Researchers tackle the challenge by assuming a certain distribution. However, choosing a distribution arbitrarily is ill-suited to handle extremes. This is because the distribution will tend to accommodate the more central observations because there are so many of them, rather than the extreme observations, which are much sparser.

Extreme value theory (EVT) is a branch of **applied statistics** developed to address study and predict the probabilities of extreme outcomes. It differs from “central tendency” statistics where we seek to dissect probabilities of relatively more common events, making use of the central limit theorem. Extreme value theory is **not** governed by the central limit theorem because it deals with the tail region of the relevant distribution. Studies on extreme value make use of what theory has to offer.
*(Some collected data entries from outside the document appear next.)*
Definition test_paths : list Path := path <$> ["/"; "/foo"; "/bar/"; "/bar/baz/"; "/bar/baz/qux";
  "/bar/baz/foo"; "/bar/baz/bar/"; "/bar/baz/bar/foo"; "/bar/baz/bar/bar"; "/bar/baz/bar/bar/bar";
  "/empty/"; "/empty/1/"; "/empty/2/"; "/empty/3/"; "/empty/4/"; "/empty/5/"; "/empty/6/";
  "/empty/7/"; "/empty/8/"; "/empty/9/"].

Definition new (paths : list Path) : VisitedPaths := list_to_map ((λ p, (p, false)) <$> paths).

Definition test_set : gset Path := list_to_set test_paths.

(** Every second turn is the last job's. *)
Definition test_schedule : list nat :=
  concat (replicate 60 [5; 0; 3; 12; 1]).

Definition test_check : bool :=
  match walk (stub_dir test_set) (stub_goes test_set) 10 [] with
  | Some (l, n) => bool_decide (NoDup l) && bool_decide (length l = 19) &&
      check_run (recurse test_schedule [] None (new test_paths)) (λ _ m,
        bool_decide (not_visited m = [[]]))
  | None => false
  end.

Lemma can_visit_all : test_check = true.
Proof. vm_compute. reflexivity. Qed.

Lemma new_inv : stub_inv test_set [] (new test_paths).
Proof.
  split; [by apply (bool_decide_unpack _); vm_compute| |].
  - intros q Hq _. revert q Hq. apply (proj2 (set_Forall_elements _ _)).
    by apply (bool_decide_unpack _); vm_compute.
  - by intros ? ? ? ?%elem_of_nil.
Qed.

(** The test's run. *)
Lemma test_run : ∃ l n m, below (stub_dir test_set) (stub_goes test_set) [] l n ∧ NoDup l ∧
  recurse test_schedule [] None (new test_paths) = (Ok (), m) ∧ not_visited m = [[]].
Proof.
  pose proof can_visit_all as Ht. unfold test_check in Ht.
  destruct (walk _ _ _ _) as [[l n]|] eqn:E; [|done].
  apply andb_true_iff in Ht as [[Hn%bool_decide_eq_true _]%andb_true_iff Ht].
  apply check_run_true in Ht as ([] & m & Er & Hm%bool_decide_eq_true).
  exists l, n, m. split_and!; [by eapply walk_below|done..].
Qed.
There are several extreme value theorems that seek to estimate the parameters used to describe extreme movements. One such theorem is the **Fisher–Tippett–Gnedenko theorem**, also known as the Fisher–Tippett theorem. According to this theorem, as the sample size n gets large, the distribution of extremes denoted \(\text M_{\text n}\) converges at the **generalized extreme value (GEV) distribution. **

The generalized extreme value distribution is used to model the smallest or largest value among a large set of independent, identically distributed random values that represent observations. For example, let’s say we wish to assess the efficiency of a machine after detecting a series of products of uneven size. Assume we have organized items in batches of 100. If we record the size of the largest item in each batch, the resulting data are known as **block maxima**. If we record the size of the smallest item in each batch, we will end up with **block minima**. We can use the generalized extreme value distribution as a model for those block maxima or minima.

In risk management, we can segregate losses recorded over equal time intervals, say, 10 day periods, and record the largest loss in each interval. If we record the largest loss in each interval, we will end up with block maxima. We could then use the GEV distribution to estimate probabilities of extreme losses based on the block maxima (see figure below).

The probability density function for the generalized extreme value distribution with location parameter \(\mu\), scale parameter \(\sigma\), and shape parameter \(\xi \) is:

$$ \text F(\xi ,\mu,\sigma)=\text{exp} \left[ – \left( 1+\xi × \cfrac {\text x-\mu}{\sigma} \right)^{-\frac {1}{\xi}} \right] \text{ if } \xi \neq 0 $$

And,

$$ \text F(\xi ,\mu,\sigma)=\text{exp}\left[-\text{exp} \left( \cfrac{\text x-\mu}{\sigma} \right) \right] \text{ if } \xi = 0 $$

For these formulas, the following restriction holds:

$$ \left( 1+\xi × \cfrac {\text x-\mu}{\sigma} \right) > 0 $$

As noted, the parameter \(\xi\) indicates the shape (heaviness) of the tail of the limiting distribution.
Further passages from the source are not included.